Nenhum de nós a menos

|por Helen Fraga*|

Em um desses dias de sol quente, em Feira de Santana, uma reunião em uma praça marca a saída de um ato em mobilização contra o aumento da tarifa do transporte na cidade. São muitos de jovens corações. Muitos braços erguidos, pernas aos tropeços e olhares atentos. Mais um dia de abril de dois mil e onze, quente e um redemoinho de emoções. Mas o que motivaria estes jovens a saírem às ruas, numa quarta-feira de abril, quando o aumento da passagem era um fato consumado, como bem nos perguntavam quando passávamos pelas ruas? Para quê?

Antecede a esta resposta outro fato. Uma outra reunião, mas esta às portas fechadas e com cadeiras marcadas. O Conselho Municipal de Transporte, em assembléia, delibera o aumento da passagem do transporte, de R$2,15 para R$2,37. O prefeito da cidade, em um ato de compromisso com o povo, lança uma contraproposta de R$2,35. Segunda-feira, quatro de abril, e o povo e muitos dos jovens que ora participam da caminhada são vitimados com o aumento da tarifa do transporte.
Ao andarmos em mobilização lado a lado, percebemos, através dos gritos contra o aumento da passagem, o que dos jovens se rouba cotidianamente; a despreocupação de suas juventudes.

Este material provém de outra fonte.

(** The signed reading of an unsigned pattern, and unsigned negation. *)
Lemma swrap_of_u w z :
  0 < w -> in_u w z -> swrap w z = if z <? 2 ^ (w - 1) then z else z - 2 ^ w.
Proof.
  intros Hw Hz. unfold swrap, in_u in *.
  assert (2 ^ w = 2 * 2 ^ (w - 1)) as Hp.
  { rewrite <- Z.pow_succ_r by lia. f_equal. lia. }
  destruct (Z.ltb_spec z (2 ^ (w - 1))).
  - rewrite Z.mod_small; lia.
  - rewrite <- (Z.mod_unique (z + 2 ^ (w - 1)) (2 ^ w) 1 (z - 2 ^ (w - 1))); lia.
Qed.

Lemma wrap_opp w z :
  0 <= w -> in_u w z -> wrap w (- z) = if z =? 0 then 0 else 2 ^ w - z.
Proof.
  intros Hw Hz. unfold wrap, in_u in *. destruct (Z.eqb_spec z 0) as [->|].
  - apply Z.mod_0_l. lia.
  - symmetry. apply (Z.mod_unique _ _ (-1)); lia.
Qed.

(** A value survives a narrowing cast unchanged exactly when it is in range. *)
Lemma wrap_eq_iff w z : 0 <= w -> wrap w z = z <-> in_u w z.
Proof.
  intros Hw. split; [|apply wrap_small].
  intros <-. by apply wrap_range.
Qed.

Lemma swrap_eq_iff w z : 0 < w -> swrap w z = z <-> in_s w z.
Proof.
  intros Hw. split; [|by apply swrap_small].
  intros <-. by apply swrap_range.
Qed.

Pois ao pagarmos 2,35 de tarifa de transporte, há, simultaneamente, uma notória redução da qualidade de vida e o aprofundamento das condições precárias de trabalho da grande maioria da população.

Assim, quando nos questionam sobre o que pode ser feito depois que o aumento da tarifa já é um fato, os gritos dos jovens nos dão a primeira pista. Fazer com que as pessoas comecem a se questionar sobre as condições de injustiças a qual estão submetidas e que precisam fazer algo para que estas condições se revertam. Por isto, sempre há muito de simbólico em mobilizações onde a juventude alardeia a possibilidade de mudança, mesmo com a tarifa do transporte já sorrateiramente reajustada. O alerta nos ajuda a desvelar os meios de alienação que perpetuam o mecanismo de inversão da realidade na sociedade.
Enquanto os meios de comunicação, desta cidade, passam a relatar as mobilizações como um ato de vandalismo, sugiro um rearranjo de idéias. Sugiro falar do ato de vandalismo, que mantêm as condições de escravidão remunerada de centenas de milhares de trabalhadores e trabalhadoras feirenses.

Além da denúncia do ato de reivindicação popular, uma nota da prefeitura municipal se repete nos noticiários, em que manifesta as boas intenções da administração e sua disponibilidade para o diálogo com os manifestantes. Ora, sabemos com quem o diálogo é aberto nesta prefeitura e com quem ele foi estabelecido para permitir com celeridade mais um substancial aumento na tarifa do transporte.
Os meios de comunicação, dessa cidade, passam, assim, cumprindo sua missão de descrever a realidade social sob a perspectiva daqueles que eles representam. O que para muitos não fica tão claro, entretanto, é o manejo do contexto dos fatos e as motivações financeiras por trás deste contexto.
Os desdobramentos das mobilizações, que continuam e crescem em participantes e simpatizantes, ainda são incipientes, mas seguem sempre nos encorajando a mudar a direção da história ao tratarmos, em particular, da luta do transporte público e, em geral, da vida da população feirense que, via de regra, tem o debate miseravelmente desperdiçado e dolosamente desfocado nos decadentes meios de comunicação.

* Helen é estudante de Economia da UEFS

2 comentários:

15 de abril de 2011 às 08:50 Gil disse...

Poha! Parabéns Helen pelo texto. Confesso que suas palavras me emocionaram.
Abraços

15 de abril de 2011 às 09:53 Jhonatas disse...

Belo texto! As pessoas conseguem perceber os problemas, pelo menos em sua aparência mais imediata, mas acham que não vale tentar mudar – “não vai adiantar” é a primeira frase que vem à boca de muitos. Ante a resignação conservadora, é sempre bom lembrar que mesmo a esperança é construída pela prática.